#### What is expected:
Write out the data below exactly, from its first line to the line containing "Definition withdraw_b_as_a : MutationRequest", that line included.

Collected data entries
(* ===== verification/Divergences.v ===== *)
(** * Where the engine departs from its documentation

    Concrete runs of the model that show behaviour a comment or a document of
    the repository rules out. *)

From S2P Require Import Prelude Identity Counter Taxonomy Evidence Types State Readiness Domains.
From S2P Require Import Indexes Invariant RackRef Explain EngineBase EngineRack EngineTopology.
From S2P Require Import EngineCluster Rollback Commit Scenario CommitProofs Reachable.

(** A coordinator whose durable store is full. *)
Definition full_disk : Coordinator :=
  MkCoordinator (default_config demo_cluster default_contract)
    (Some (λ _, SaveFailed "disk full" "IO_ERROR")) start_state 0 false no_stats.

Definition declare_other : MutationRequest := declare <| rq_cluster := MkId "other" |>.

(** The identity is not journaled.  [StateJournal] is documented to restore
    canonical state exactly after a failed save, but the scalars it records omit
    the cluster identity: a first declaration whose save fails is rejected and
    still renames the cluster. *)
Theorem refused_declaration_renames_cluster :
  mr_outcome (snd (apply_and_commit t0 declare_other full_disk)) = Out_Rejected ∧
  mr_reason (snd (apply_and_commit t0 declare_other full_disk)) = Rej_PersistenceFailed ∧
  cs_id (co_canonical full_disk) = demo_cluster ∧
  cs_id (co_canonical (fst (apply_and_commit t0 declare_other full_disk))) = MkId "other".
Proof. vm_compute. auto. Qed.

(** The fenced incarnation withdraws the evidence of a rack it never published. *)
Definition withdraw_b_as_a : MutationRequest :=
  request MK_WithdrawEvidence (authority_of boot_a rack_b 5).

(** A fenced incarnation can still mutate.  A fenced boot identity is
    documented never to mutate canonical state again, but the handlers of
    evidence withdrawal, links, domains, constraints and supersession do not
    consult the fenced list: the fenced boot of one rack takes the authority of
    another rack away. *)
Theorem fenced_boot_withdraws_evidence :
  let c := apply_fence t0 t0 boot_a "lost" demo in
  let p := apply_and_commit t0 withdraw_b_as_a c in
  is_boot_fenced (co_canonical c) boot_a = true ∧
  au_boot (rq_authority withdraw_b_as_a) = Some boot_a ∧
  mr_outcome (snd p) = Out_Accepted ∧
  rk_authoritative_current <$> cs_racks (co_canonical c) !! rack_b = Some true ∧
  rk_authoritative_current <$> cs_racks (co_canonical (fst p)) !! rack_b = Some false.
Proof. vm_compute. auto 10. Qed.

Definition retire_cluster : MutationRequest := request MK_RetireCluster operator.

Definition redeclare : MutationRequest :=
  (request MK_DeclareCluster operator) <| rq_declared_lifecycle := CL_Forming |>.

(** A retired cluster can be declared again.  The gate says a RETIRED
    cluster accepts no further mutations, but a declaration returns from the
    gate before that test and overwrites the lifecycle: the cluster leaves
    RETIRED and accepts mutations again. *)
Theorem redeclaration_resurrects_cluster :
  let c := fst (apply_and_commit t0 retire_cluster demo) in
  let p := apply_and_commit t0 redeclare c in
  cs_lifecycle (co_canonical c) = CL_Retired ∧
  mr_outcome (snd p) = Out_Accepted ∧
  cs_lifecycle (co_canonical (fst p)) ≠ CL_Retired ∧
  mr_outcome (snd (apply_and_commit t0 (register_rack (MkId "rack-c") boot_c) (fst p))) =
    Out_Accepted.
Proof.
  set (c := fst _). set (p := apply_and_commit t0 redeclare c).
  split_and!; try (vm_compute; reflexivity). vm_compute. discriminate.
Qed.

(** A fence of an unknown incarnation is lost.  The public fence operation
    is documented to fence an incarnation permanently, but a boot that has not
    published a rack or a link yet is not recorded: it publishes afterwards. *)
Theorem early_fence_is_lost :
  let c := apply_fence t0 t0 boot_c "revoked" demo in
  co_canonical c = demo_state ∧
  mr_outcome (snd (apply_and_commit t0 (add_rack (MkId "rack-c") boot_c 1) c)) = Out_Accepted.
Proof. vm_compute. auto. Qed.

#### Answer space:
(* ===== verification/Divergences.v ===== *)
(** * Where the engine departs from its documentation

    Concrete runs of the model that show behaviour a comment or a document of
    the repository rules out. *)

From S2P Require Import Prelude Identity Counter Taxonomy Evidence Types State Readiness Domains.
From S2P Require Import Indexes Invariant RackRef Explain EngineBase EngineRack EngineTopology.
From S2P Require Import EngineCluster Rollback Commit Scenario CommitProofs Reachable.

(** A coordinator whose durable store is full. *)
Definition full_disk : Coordinator :=
  MkCoordinator (default_config demo_cluster default_contract)
    (Some (λ _, SaveFailed "disk full" "IO_ERROR")) start_state 0 false no_stats.

Definition declare_other : MutationRequest := declare <| rq_cluster := MkId "other" |>.

(** The identity is not journaled.  [StateJournal] is documented to restore
    canonical state exactly after a failed save, but the scalars it records omit
    the cluster identity: a first declaration whose save fails is rejected and
    still renames the cluster. *)
Theorem refused_declaration_renames_cluster :
  mr_outcome (snd (apply_and_commit t0 declare_other full_disk)) = Out_Rejected ∧
  mr_reason (snd (apply_and_commit t0 declare_other full_disk)) = Rej_PersistenceFailed ∧
  cs_id (co_canonical full_disk) = demo_cluster ∧
  cs_id (co_canonical (fst (apply_and_commit t0 declare_other full_disk))) = MkId "other".
Proof. vm_compute. auto. Qed.

(** The fenced incarnation withdraws the evidence of a rack it never published. *)
Definition withdraw_b_as_a : MutationRequest :=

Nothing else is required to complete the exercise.